Sono gli stessi pazienti a sostenerlo. Scrivere è ritenuto una forma di terapia per l’81% delle persone colpite da un tumore, secondo un’indagine presentata nei giorni scorsi al Ministero della Salute dall’Associazione Italiana di Oncologia Medica. Il tema del sondaggio, fondato su un campione di 150 persone, era peraltro ben più ampio. E’ l’intero processo di comunicazione a essere chiamato in causa, per il suo riconosciuto potenziale in crescita esponenziale, ma anche per qualche suo perdurante limite.

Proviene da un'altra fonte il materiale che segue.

(* ===== verification/SubAttempt.v ===== *)
(** The processor sub-attempt state machine (akson-broker/src/subattempt.rs):
    [prepared -> dispatching -> completed | failed | ambiguous | cancelled]. *)
From S2P Require Import Prelude Machine.

Module SubAttempt.

Inductive SubAttemptState :=
| Prepared | Dispatching | Completed | Failed | Ambiguous | Cancelled.

Inductive SubAttemptEvent :=
| Dispatch | Complete | Fail | MarkAmbiguous | Cancel | RecoverAfterCrash.

#[global] Instance SubAttemptState_eq_dec : EqDecision SubAttemptState.
Proof. solve_decision. Defined.

#[global] Instance SubAttemptEvent_eq_dec : EqDecision SubAttemptEvent.
Proof. solve_decision. Defined.

Definition is_terminal (s : SubAttemptState) : bool :=
  match s with
  | Completed | Failed | Ambiguous | Cancelled => true
  | _ => false
  end.

Definition as_str (s : SubAttemptState) : string :=
  match s with
  | Prepared => "prepared"
  | Dispatching => "dispatching"
  | Completed => "completed"
  | Failed => "failed"
  | Ambiguous => "ambiguous"
  | Cancelled => "cancelled"
  end.

Definition from_str (s : string) : option SubAttemptState :=
  if decide (s = "prepared") then Some Prepared
  else if decide (s = "dispatching") then Some Dispatching
  else if decide (s = "completed") then Some Completed
  else if decide (s = "failed") then Some Failed
  else if decide (s = "ambiguous") then Some Ambiguous
  else if decide (s = "cancelled") then Some Cancelled
  else None.

Definition next (state : SubAttemptState) (event : SubAttemptEvent) :
  result (TransitionError SubAttemptState SubAttemptEvent) SubAttemptState :=
  if is_terminal state then Err (AlreadyTerminal state)
  else match state, event with
  | Prepared, Dispatch => Ok Dispatching
  | Dispatching, Complete => Ok Completed
  | Dispatching, Fail => Ok Failed
  | Dispatching, MarkAmbiguous => Ok Ambiguous
  | Prepared, Cancel => Ok Cancelled
  | Dispatching, Cancel => Ok Ambiguous
  | Dispatching, RecoverAfterCrash => Ok Ambiguous
  | _, _ => Err (Invalid state event)
  end.

Definition rank (s : SubAttemptState) : nat :=
  match s with
  | Prepared => 0
  | Dispatching => 1
  | Completed | Failed | Ambiguous | Cancelled => 2
  end.

(** The design's transition relation (13.1). *)
Inductive call_step : SubAttemptState -> SubAttemptEvent -> SubAttemptState -> Prop :=
| step_dispatch : call_step Prepared Dispatch Dispatching
| step_cancel_prepared : call_step Prepared Cancel Cancelled
| step_complete : call_step Dispatching Complete Completed
| step_fail : call_step Dispatching Fail Failed
| step_uncertain e : e = MarkAmbiguous \/ e = Cancel \/ e = RecoverAfterCrash ->
    call_step Dispatching e Ambiguous.

#[local] Hint Constructors call_step : akson.

Lemma call_from_as_str s : from_str (as_str s) = Some s.
Proof. by destruct s. Qed.

Lemma call_as_from_str t s : from_str t = Some s -> t = as_str s.
Proof. unfold from_str. intros H. repeat case_decide; simplify_eq; done. Qed.

Lemma call_terminal_refuses s e : is_terminal s = true -> next s e = Err (AlreadyTerminal s).
Proof. unfold next. by intros ->. Qed.

Lemma call_next_climbs s e s' : next s e = Ok s' -> rank s < rank s'.
Proof. destruct s, e; intros [=]; subst; simpl; lia. Qed.

Lemma call_rank_bound s : rank s <= 2.
Proof. destruct s; simpl; lia. Qed.

#[global] Instance call_machine : Machine SubAttemptState SubAttemptEvent := {|
  Machine.next := next;
  Machine.is_terminal := is_terminal;
  Machine.as_str := as_str;
  Machine.from_str := from_str;
  Machine.rank := rank;
  Machine.max_rank := 2;
  Machine.from_as_str := call_from_as_str;
  Machine.as_from_str := call_as_from_str;
  Machine.terminal_refuses := call_terminal_refuses;
  Machine.next_climbs := call_next_climbs;
  Machine.rank_bound := call_rank_bound;
|}.

(** The pure function is the relation, and every refusal is classified. *)
Theorem call_next_spec s e :
  (forall s', next s e = Ok s' <-> call_step s e s') /\
  (forall err, next s e = Err err ->
     (forall s', ~ call_step s e s') /\
     err = if is_terminal s then AlreadyTerminal s else Invalid s e).
Proof.
  split.
  - intros s'. split.
    + destruct s, e; intros [=]; subst; eauto 6 with akson.
    + inversion 1; subst; try done; by destruct_or!; subst.
  - intros err Hn. split.
    + intros s' Hs. destruct Hs; destruct_or?; subst; done.
    + unfold next in Hn. destruct s, e; simpl in *; congruence.
Qed.

(** One processor call: at most two events; a byte can leave ([Dispatching])
    only through the first one, so at most once; recovery from a crash ends the
    call in [Ambiguous]; a clean cancellation or an untouched call never
    dispatched. *)
Theorem call_life evs s :
  run Prepared evs = Ok s ->
  length evs <= 2 /\
  (s = Dispatching <-> evs = [Dispatch]) /\
  (RecoverAfterCrash ∈ evs -> s = Ambiguous) /\
  (s = Prepared \/ s = Cancelled -> Dispatch ∉ evs).
Proof.
  intros Hr. pose proof (run_bounded _ _ _ Hr) as Hlen. split; [done|].
  destruct evs as [|e1 [|e2 [|e3 evs]]]; simpl in Hlen; try lia.
  all: repeat match goal with e : SubAttemptEvent |- _ => destruct e end.
  all: simpl in Hr; unfold_result; simplify_eq/=; set_solver.
Qed.

Example call_life_witness :
  length [Dispatch; Complete] <= 2 /\ (Completed = Dispatching <-> [Dispatch; Complete] = [Dispatch]).
Proof.
  destruct (call_life [Dispatch; Complete] Completed eq_refl) as (H1 & H2 & _).
  exact (conj H1 H2).
Defined.
End SubAttempt.
(* ===== verification/Broker.v ===== *)
(** The processor broker's pure core (akson-broker/src/address.rs,
    akson-broker/src/processor.rs, akson-broker/src/call.rs): the two egress gates,
    the processor configuration and its digest, and the pre-dispatch call record
    with its derived idempotency key. *)
From S2P Require Import Prelude Crypto Json.

Import Json.

Module Broker.

(** ** Destinations *)

Record Origin := mkOrigin { scheme : string; host : string; port : Z }.

#[global] Instance Origin_eq_dec : EqDecision Origin.
Proof. solve_decision. Defined.

(** [str::to_ascii_lowercase]. *)
Definition lower (c : ascii) : ascii :=
  let n := byte_to_Z c in
  if (65 <=? n)%Z && (n <=? 90)%Z then byte_of_Z (n + 32) else c.

Definition to_ascii_lowercase (s : string) : string := from_utf8 (lower <$> as_bytes s).

Definition https (h : string) (p : Z) : Origin := mkOrigin "https" (to_ascii_lowercase h) p.

Record EgressPolicy := mkPolicy { origin_allowlist : list Origin; allow_non_global : bool }.

Definition allowing (origins : list Origin) : EgressPolicy := mkPolicy origins false.

Definition allow_local (p : EgressPolicy) : EgressPolicy := mkPolicy (origin_allowlist p) true.

(** [std::net::Ipv4Addr] by octets and [Ipv6Addr] by 16-bit segments. *)
Record Ipv4Addr := V4 { o0 : Z; o1 : Z; o2 : Z; o3 : Z }.
Record Ipv6Addr := V6 { s0 : Z; s1 : Z; s2 : Z; s3 : Z; s4 : Z; s5 : Z; s6 : Z; s7 : Z }.
Inductive IpAddr := IpV4 (a : Ipv4Addr) | IpV6 (a : Ipv6Addr).

Inductive EgressError :=
| NotHttps (scheme : string)
| OriginNotAllowed (host : string) (port : Z)
| NonGlobalAddress (addr : IpAddr) (class : string).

Il dato di base rimane l’entità del dramma. Ogni giorno mille italiani si ammalano di cancro (dati del 2015) e, se l’83% si dice ottimista in ragione dei recenti miglioramenti terapeutici (la sopravvivenza a 5 anni è aumentata nel nostro paese dal 45% al 60% nel solo lasso tra il 1990 e il 2007), tuttavia il danno è avvertito come grave non solo per la salute, ma anche, sostengono due pazienti su tre, per la discriminazione sociale, dalle relazioni umane all’ambito lavorativo.
E qui emerge il ruolo cruciale della comunicazione. L’ambito primario è ancora quello del rapporto col medico. Il dialogo con l’oncologo è valutato positivamente dal 78% degli intervistati, e il 68% dice di averne tratto più consapevolezza su terapie e gestione dei disturbi, anche psicologici.
Tale ambito è ora amplificato dal web, che moltiplica gli spazi di informazione e confronto. Portali web, blog, forum, perfino pagine facebook. Ci sono punte d’eccellenza, come il sito di consulti Medicitalia.it o il portale dell’Ansa, inclusa appunto una nuova sezione di “medicina narrativa”. La scrittura è dunque “terapeutica” non solo perché aiuta a elaborare timori e pregiudizi, ma anche perché alimenta le possibilità di scambio di nozioni ed esperienze, sia con i professionisti che con gli altri pazienti.
Il nodo, rilevato anche dall’Osservatorio Innovazione Digitale in Sanità del Politecnico di Milano, è che relativamente pochi, per il momento, si fidano della rete, anche se la fiducia tende a crescere tra le nuove generazioni. Problema ulteriore: i pazienti a volte hanno ragione a diffidare. Perfino l’autorevole rivista “Science” è stata ultimamente costretta a rettificare un articolo che attribuiva il tumore alla “sfortuna”, citando una ricerca che diceva ben altro. L’informazione web è responsabilità di tutti, se fatta male sulla salute il danno è imperdonabile.